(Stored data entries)
::::::
Lemma classify_tail size i s :
  (0 < i)%nat → classify size i s = if all_digits s then INT else STR_RAW.
Proof.
  revert i; induction s as [|c s IH]; intros i Hi; simpl; [done|].
  destruct (is_digit c); simpl; [apply IH; lia|].
  by destruct (Nat.eqb_spec i 0); [lia|].
Qed.

Lemma classify_spec s :
  classify (String.length s) 0 s = if int_like s then INT else STR_RAW.
Proof.
  destruct s as [|c s]; [done|]. cbn [classify]. rewrite !classify_tail by lia.
  destruct (is_digit c) eqn:Hd.
  - assert ((char_val c =? 45) = false) as Hm.
    { apply is_digit_val in Hd. unfold digit_val in Hd. apply Z.eqb_neq. lia. }
    destruct s; simpl; rewrite ?Hd, ?Hm; done.
  - destruct s as [|c' s]; cbn [int_like String.length].
    + simpl. by rewrite Hd, andb_false_r.
    + destruct (char_val c =? 45); simpl; [done|]. by rewrite Hd.
Qed.

Lemma Str_new_encoding d : encoding_type_ (Str_new d) = if int_like d then INT else STR_RAW.
Proof. apply classify_spec. Qed.

(** ** The comparisons are those of the texts *)

Section Compare.
Context (pa pb : Z) (a b : Str).
(** Two references with one address are one object. *)
Hypothesis addr : pa = pb → a = b.

Lemma Str_eqb_data : Str_eqb pa pb a b = String.eqb (data_ a) (data_ b).
Proof.
  unfold Str_eqb. destruct (Z.ltb_spec pa pb); [done|]. destruct (Z.ltb_spec pb pa); [done|].
  rewrite addr by lia. symmetry. apply String.eqb_refl.
Qed.

Lemma Str_ltb_data : Str_ltb pa pb a b = String.ltb (data_ a) (data_ b).
Proof.
  unfold Str_ltb. destruct (Z.ltb_spec pa pb); [done|]. destruct (Z.ltb_spec pb pa); [done|].
  rewrite addr by lia. unfold String.ltb. by rewrite string_compare_refl.
Qed.

Lemma Str_leb_data : Str_leb pa pb a b = String.leb (data_ a) (data_ b).
Proof.
  unfold Str_leb. destruct (Z.ltb_spec pa pb); [done|]. destruct (Z.ltb_spec pb pa); [done|].
  rewrite addr by lia. unfold String.leb. by rewrite string_compare_refl.
Qed.
End Compare.

(** ** Well-formed strings *)

(** The encodings an object can have, and what [INT] means for the text. *)
Definition Str_wf (s : Str) : Prop :=
  (encoding_type_ s = INT ∧ int_like (data_ s) = true) ∨ encoding_type_ s = STR_RAW.

Lemma Str_new_wf d : Str_wf (Str_new d).
Proof. unfold Str_wf. rewrite Str_new_encoding. simpl. destruct (int_like d); naive_solver. Qed.

Lemma int_like_to_string z : int_like (to_string z) = true.
Proof.
  destruct (Z.lt_ge_cases z 0).
  - rewrite to_string_neg by done. destruct (to_string_nonneg (- z)) as (H1 & _ & c & s & H2); [lia|].
    rewrite H2 in *. done.
  - destruct (to_string_nonneg z) as (H1 & _ & c & s & H2); [lia|]. rewrite H2 in *.
    destruct s as [|c' s]; [done|]. cbn [int_like]. destruct (Z.eqb_spec (char_val c) 45) as [E|]; [|done].
    apply andb_true_iff in H1 as [Hc _]. apply is_digit_val in Hc. unfold digit_val in Hc. lia.
Qed.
::::::
- [What to do]: Please give the number of lines above that hold the word "else", and only that number.

- [Result of this task]: 3